The tension in Mrs. Sandi Steele's kindergarten class at Mark Twain Elementary School on Monday was almost too much for one of her new students.
Chase peeked through his fingers at a stack of building blocks that grew bigger with every addition classmate Kameron gingerly set on top.
"It's gonna fall," Chase squealed with his hands pressed against his face.
Kameron smiled at the attention. He taunted his classmate by hovering over the stack before laying down the final tile.
The structure swayed, ever so slightly.
Both boys gasped.
But Kameron's creations held.
Chase erupted into applause.
"Ah, you're magic!" he cheered.
For 89 children at Mark Twain, Monday was their first foray into public education. For probably twice that many parents, it was a nerve-wracking goodbye to their babies.
Adriana Juarez already has a third-grader at the school. She didn't expect that when she dropped off 5-year-old Alicia, it would be as emotional as it was.
After class, Juarez stood wringing her hands waiting for her little girl to emerge.
She laughed when someone noticed her nervousness.
"I cried when I dropped her off," the mom said blushing. "I tried to not to let her see."

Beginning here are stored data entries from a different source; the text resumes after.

Lemma recipients_read_witness : mr_decrypt (ex_mr ex_multi2) (with_provider (ex_provider x08)) = Ok ex_value ∧
  mr_decrypt (ex_mr ex_multi2) (with_provider (ex_provider x07)) = Err DecryptionFailed.
Proof.
  destruct (recipients_read ex_value ex_aad ex_aad_bytes (random_bytes 0%N 32) [ex_provider x08] (ex_mr ex_multi2) ex_history)
    as (_ & _ & Hread & Hshut).
  assert (∀ w, w ∈ mr_recipients (ex_mr ex_multi2) → w = hd (MkWrappedKey "" []) (mr_recipients (ex_mr ex_multi2))) as Hone.
  { intros w Hw. destruct (mr_recipients (ex_mr ex_multi2)) as [|w0 [|? ?]] eqn:He; try (vm_compute in He; discriminate He).
    by apply list_elem_of_singleton in Hw. }
  split.
  - apply (Hread (ex_provider x08)); [by left|by left|]. intros w ->%Hone. apply ex_honest. vm_compute. reflexivity.
  - apply Hshut. intros w p dk ->%Hone ->%list_elem_of_singleton Hu. vm_compute in Hu. discriminate Hu.
Defined.
End demo.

From learning to sit crisscross applesauce, to writing their names even if the letters looked nothing like the alphabet, Mrs. Steele's 22 morning session students had a good first day.
Steven was the only student who seemed ready to go almost as soon as he arrived.
"I miss my mom," he said quietly looking up at Mrs. Steele.
"I know you miss your mom," she said, reaching a hand around his shoulder, "but you'll have to wait a little longer."
The rest of the class, however, seemed to be OK.
Kaden, with a smattering of freckles across his nose and no sign of shyness, found a play camera and ran around taking pictures of everyone. Some of the students posed and smiled, others shied away. A couple pointed out to Kaden, who introduced himself to some classmates with a handshake as Mark, that the camera was fake.
When his mother, Adriana Gonzalez, dropped him off in the morning, she said he went straight to a seat. She stood in the doorway watching.
"Aren't you forgetting something, Mom?" Gonzalez recalled Kaden asking moments later.
"Oh, do you want a kiss?" she asked.
"No mom," Kaden told her, "You're supposed to go home."